### WHAT YOU ARE ASKED TO DO:
Present the data once more in exactly its original form.

....

Lemma prepare_commands_ok s0 (looked : bytes -> Prop) cmds : forall c ignored idx, coherent (truth s0) c ->
  Forall (fun cmd => forall s, answered (answers s) (truth s) cmd) cmds ->
  Forall (fun cmd => forall k, looks_up cmd k -> looked k) cmds ->
  Forall (fun cmd => forall s k key, looked k -> truth (after s [cmd]) k key = truth s k key) cmds ->
  exists items packed c', prepare_commands m c ignored idx cmds = Some (items, packed, c') /\ coherent (truth s0) c' /\
    forall s, unchanged s0 looked s -> after s packed = after s cmds /\
    forall c2, coherent (truth s0) c2 -> exists c3,
      resolve_loop m c2 items (replies s packed) = Some (Ok (replies s cmds), c3) /\ coherent (truth s0) c3.
Proof using CL server_ok.
  induction cmds as [|cmd cmds IH]; intros c ignored idx Hc Ha Hl Hw.
  { exists [], [], c. split; [done|]. split; [done|]. intros s _. split; [done|]. intros c2 Hc2. by exists c2. }
  apply Forall_cons in Ha as [Hcmd Ha]. apply Forall_cons in Hl as [Hlcmd Hl]. apply Forall_cons in Hw as [Hwcmd Hw].
  cbn [prepare_commands].
  assert (forall s, unchanged s0 looked s -> unchanged s0 looked (after s [cmd])) as Hnext.
  { intros s Hs k key Hk. rewrite Hwcmd by done. by apply Hs. }
  case_bool_decide.
  - cbn [mbind option_bind]. destruct (IH c ignored (S idx)) as (items & packed & c' & -> & Hc' & Hrest); [done..|].
    cbn [mbind option_bind]. eexists _, _, c'. split; [done|]. split; [done|]. intros s Hs.
    destruct (Hrest _ (Hnext s Hs)) as [Eafter Hres]. split; [exact Eafter|]. intros c2 Hc2.
    destruct (Hres c2 Hc2) as (c3 & E3 & Hc3). cbn [app replies resolve_loop get_next_reply mbind option_bind].
    rewrite E3. by exists c3.
  - destruct (prepare_item_ok s0 looked c cmd Hc Hcmd Hlcmd) as (prep & c1 & -> & Hc1 & Hitem).
    cbn [mbind option_bind]. destruct (IH c1 ignored (S idx)) as (items & packed & c' & -> & Hc' & Hrest); [done..|].
    cbn [mbind option_bind]. eexists _, _, c'. split; [done|]. split; [done|]. intros s Hs.
    destruct (Hitem s packed Hs) as [Eafter Hres]. destruct (Hrest _ (Hnext s Hs)) as [Eafter' Hres'].
    split; [by rewrite Eafter, Eafter'|]. intros c2 Hc2.
    destruct (Hres c2 Hc2) as (c3 & E3 & Hc3). destruct (Hres' c3 Hc3) as (c4 & E4 & Hc4).
    exists c4. cbn [resolve_loop].
    destruct prep; (rewrite E3; cbn [mbind option_bind]; rewrite E4; done).
Qed.
End stateful.

(** What the multiplexed connection hands to [resolve] when the server answers
    the packed commands with [replies]: nothing is sent for an empty pipeline. *)
Definition packed_reply (transaction : bool) (replies : list Value) : Value :=
  match replies with
  | [] => Array []
  | _ => if transaction then Array [Array replies] else Array replies
  end.

(** C6. Caching is transparent to a pipeline that writes none of the keys it looks
    up.  Take a server with a state, on which the commands that are cached, PTTL
    and CLIENT CACHING change nothing and the other commands do anything, and a
    cache that holds nothing but what the server would answer.  A pipeline sent
    through the cache (hits answered from it, misses sent with a PTTL for each
    key, multi-key commands sent for the missing keys only) resolves to exactly
    the replies that the pipeline would have had without it, in order, leaves
    the server in the same state, and puts nothing else into the cache.  The one
    exception is a transaction for which nothing is left to send, which fails.
    The commands are taken to be such that what is cached for them tells them
    apart ([cache_key_ambiguous] shows some that are not), and those of a
    transaction to be queued and executed by the server.  The numbers of replies to skip and to keep are those of the packed pipeline. *)
Theorem pipeline_transparent `{LC : LruCache} {CL : LruCacheLaws LC} `{KeyHash} `{Clock} {St : Type}
    (exec : St -> list (Arg bytes) -> Value * St) (truth : St -> bytes -> bytes -> Value) (m : CacheManager)
    (c : ShardedLRU) (s : St) (p : Pipeline) (Hserver : well_behaved exec truth)
    (Hp : Forall (fun cmd => forall s, answered (answers exec s) (truth s) cmd) (commands p))
    (Hw : writes_elsewhere exec truth (commands p)) (Hc : coherent (truth s) c) :
  exists cp packed counts c1 c2,
    get_cached_pipeline m c p = Some (cp, packed, counts, c1) /\
    counts = (if transaction_mode p then (length (commands packed) + 1, 1) else (0, length (commands packed)))%nat /\
    transaction_mode packed = transaction_mode p /\
    after exec s (commands packed) = after exec s (commands p) /\
    resolve m c1 cp (packed_reply (transaction_mode p) (replies exec s (commands packed))) =
      Some (match transaction_mode p, commands packed with
            | true, [] => Err (redis_error_of_parsing (parsing_error "Array response of wrong dimension"))
            | true, _ => Ok [Array (replies exec s (commands p))]
            | false, _ => Ok (replies exec s (commands p))
            end, c2) /\
    coherent (truth s) c2.
Proof.
  destruct (prepare_commands_ok exec truth m Hserver s (looked_up (commands p)) (commands p) c (ignored_commands p) 0)
    as (items & cmds & c1 & E & Hc1 & Hres); [done|done| |done|].
  { apply Forall_forall. intros cmd Hcmd k Hk. apply Exists_exists. by exists cmd. }
  destruct (Hres s) as [Eafter Hloop]; [done|]. destruct (Hloop c1 Hc1) as (c2 & E2 & Hc2).
  assert (forall l : list Value, @try_map ParsingError Value Value Ok l = Ok l) as Hid.
  { induction l as [|v l IH]; [done|]. simpl. by rewrite IH. }
  assert (cmds <> [] -> exists v vs, replies exec s cmds = v :: vs) as Hsome by (destruct cmds; [done|by eexists _, _]).
  unfold get_cached_pipeline. rewrite E. cbn [mbind option_bind]. unfold packed_reply, resolve.
  destruct (transaction_mode p) eqn:Et.
  - destruct (decide (cmds = [])) as [->|Hne].
    { eexists _, _, _, c1, c1. do 4 (split; [done|]). done. }
    destruct (Hsome Hne) as (v & vs & Er). eexists _, _, _, c1, c2. do 4 (split; [done|]). split; [|done].
    cbn -[resolve_loop replies try_map]. rewrite Er. cbn -[resolve_loop replies try_map]. rewrite <- Er, Hid.
    cbn -[resolve_loop replies]. rewrite E2. by destruct cmds.
  - eexists _, _, _, c1, c2. do 4 (split; [done|]). split; [|done].
    cbn -[resolve_loop replies try_map]. destruct (replies exec s cmds) as [|v vs] eqn:Er.
    + cbn -[resolve_loop replies]. by rewrite E2.
    + cbn -[resolve_loop replies try_map]. rewrite Hid. cbn -[resolve_loop replies]. by rewrite E2.
Qed.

....

### REPLY TO THE EXERCISE:
Lemma prepare_commands_ok s0 (looked : bytes -> Prop) cmds : forall c ignored idx, coherent (truth s0) c ->
  Forall (fun cmd => forall s, answered (answers s) (truth s) cmd) cmds ->
  Forall (fun cmd => forall k, looks_up cmd k -> looked k) cmds ->
  Forall (fun cmd => forall s k key, looked k -> truth (after s [cmd]) k key = truth s k key) cmds ->
  exists items packed c', prepare_commands m c ignored idx cmds = Some (items, packed, c') /\ coherent (truth s0) c' /\
    forall s, unchanged s0 looked s -> after s packed = after s cmds /\
    forall c2, coherent (truth s0) c2 -> exists c3,
      resolve_loop m c2 items (replies s packed) = Some (Ok (replies s cmds), c3) /\ coherent (truth s0) c3.
Proof using CL server_ok.
  induction cmds as [|cmd cmds IH]; intros c ignored idx Hc Ha Hl Hw.
  { exists [], [], c. split; [done|]. split; [done|]. intros s _. split; [done|]. intros c2 Hc2. by exists c2. }
  apply Forall_cons in Ha as [Hcmd Ha]. apply Forall_cons in Hl as [Hlcmd Hl]. apply Forall_cons in Hw as [Hwcmd Hw].
  cbn [prepare_commands].
  assert (forall s, unchanged s0 looked s -> unchanged s0 looked (after s [cmd])) as Hnext.
  { intros s Hs k key Hk. rewrite Hwcmd by done. by apply Hs. }
  case_bool_decide.
  - cbn [mbind option_bind]. destruct (IH c ignored (S idx)) as (items & packed & c' & -> & Hc' & Hrest); [done..|].
    cbn [mbind option_bind]. eexists _, _, c'. split; [done|]. split; [done|]. intros s Hs.
    destruct (Hrest _ (Hnext s Hs)) as [Eafter Hres]. split; [exact Eafter|]. intros c2 Hc2.
    destruct (Hres c2 Hc2) as (c3 & E3 & Hc3). cbn [app replies resolve_loop get_next_reply mbind option_bind].
    rewrite E3. by exists c3.
  - destruct (prepare_item_ok s0 looked c cmd Hc Hcmd Hlcmd) as (prep & c1 & -> & Hc1 & Hitem).
    cbn [mbind option_bind]. destruct (IH c1 ignored (S idx)) as (items & packed & c' & -> & Hc' & Hrest); [done..|].
    cbn [mbind option_bind]. eexists _, _, c'. split; [done|]. split; [done|]. intros s Hs.
    destruct (Hitem s packed Hs) as [Eafter Hres]. destruct (Hrest _ (Hnext s Hs)) as [Eafter' Hres'].
    split; [by rewrite Eafter, Eafter'|]. intros c2 Hc2.
    destruct (Hres c2 Hc2) as (c3 & E3 & Hc3). destruct (Hres' c3 Hc3) as (c4 & E4 & Hc4).
    exists c4. cbn [resolve_loop].
    destruct prep; (rewrite E3; cbn [mbind option_bind]; rewrite E4; done).
Qed.
End stateful.

(** What the multiplexed connection hands to [resolve] when the server answers
    the packed commands with [replies]: nothing is sent for an empty pipeline. *)
Definition packed_reply (transaction : bool) (replies : list Value) : Value :=
  match replies with
  | [] => Array []
  | _ => if transaction then Array [Array replies] else Array replies
  end.

(** C6. Caching is transparent to a pipeline that writes none of the keys it looks
    up.  Take a server with a state, on which the commands that are cached, PTTL
    and CLIENT CACHING change nothing and the other commands do anything, and a
    cache that holds nothing but what the server would answer.  A pipeline sent
    through the cache (hits answered from it, misses sent with a PTTL for each
    key, multi-key commands sent for the missing keys only) resolves to exactly
    the replies that the pipeline would have had without it, in order, leaves
    the server in the same state, and puts nothing else into the cache.  The one
    exception is a transaction for which nothing is left to send, which fails.
    The commands are taken to be such that what is cached for them tells them
    apart ([cache_key_ambiguous] shows some that are not), and those of a
    transaction to be queued and executed by the server.  The numbers of replies to skip and to keep are those of the packed pipeline. *)
Theorem pipeline_transparent `{LC : LruCache} {CL : LruCacheLaws LC} `{KeyHash} `{Clock} {St : Type}
    (exec : St -> list (Arg bytes) -> Value * St) (truth : St -> bytes -> bytes -> Value) (m : CacheManager)
    (c : ShardedLRU) (s : St) (p : Pipeline) (Hserver : well_behaved exec truth)
    (Hp : Forall (fun cmd => forall s, answered (answers exec s) (truth s) cmd) (commands p))
    (Hw : writes_elsewhere exec truth (commands p)) (Hc : coherent (truth s) c) :
  exists cp packed counts c1 c2,
    get_cached_pipeline m c p = Some (cp, packed, counts, c1) /\
    counts = (if transaction_mode p then (length (commands packed) + 1, 1) else (0, length (commands packed)))%nat /\
    transaction_mode packed = transaction_mode p /\
    after exec s (commands packed) = after exec s (commands p) /\
    resolve m c1 cp (packed_reply (transaction_mode p) (replies exec s (commands packed))) =
      Some (match transaction_mode p, commands packed with
            | true, [] => Err (redis_error_of_parsing (parsing_error "Array response of wrong dimension"))
            | true, _ => Ok [Array (replies exec s (commands p))]
            | false, _ => Ok (replies exec s (commands p))
            end, c2) /\
    coherent (truth s) c2.
Proof.
  destruct (prepare_commands_ok exec truth m Hserver s (looked_up (commands p)) (commands p) c (ignored_commands p) 0)
    as (items & cmds & c1 & E & Hc1 & Hres); [done|done| |done|].
  { apply Forall_forall. intros cmd Hcmd k Hk. apply Exists_exists. by exists cmd. }
  destruct (Hres s) as [Eafter Hloop]; [done|]. destruct (Hloop c1 Hc1) as (c2 & E2 & Hc2).
  assert (forall l : list Value, @try_map ParsingError Value Value Ok l = Ok l) as Hid.
  { induction l as [|v l IH]; [done|]. simpl. by rewrite IH. }
  assert (cmds <> [] -> exists v vs, replies exec s cmds = v :: vs) as Hsome by (destruct cmds; [done|by eexists _, _]).
  unfold get_cached_pipeline. rewrite E. cbn [mbind option_bind]. unfold packed_reply, resolve.
  destruct (transaction_mode p) eqn:Et.
  - destruct (decide (cmds = [])) as [->|Hne].
    { eexists _, _, _, c1, c1. do 4 (split; [done|]). done. }
    destruct (Hsome Hne) as (v & vs & Er). eexists _, _, _, c1, c2. do 4 (split; [done|]). split; [|done].
    cbn -[resolve_loop replies try_map]. rewrite Er. cbn -[resolve_loop replies try_map]. rewrite <- Er, Hid.
    cbn -[resolve_loop replies]. rewrite E2. by destruct cmds.
  - eexists _, _, _, c1, c2. do 4 (split; [done|]). split; [|done].
    cbn -[resolve_loop replies try_map]. destruct (replies exec s cmds) as [|v vs] eqn:Er.
    + cbn -[resolve_loop replies]. by rewrite E2.
    + cbn -[resolve_loop replies try_map]. rewrite Hid. cbn -[resolve_loop replies]. by rewrite E2.
Qed.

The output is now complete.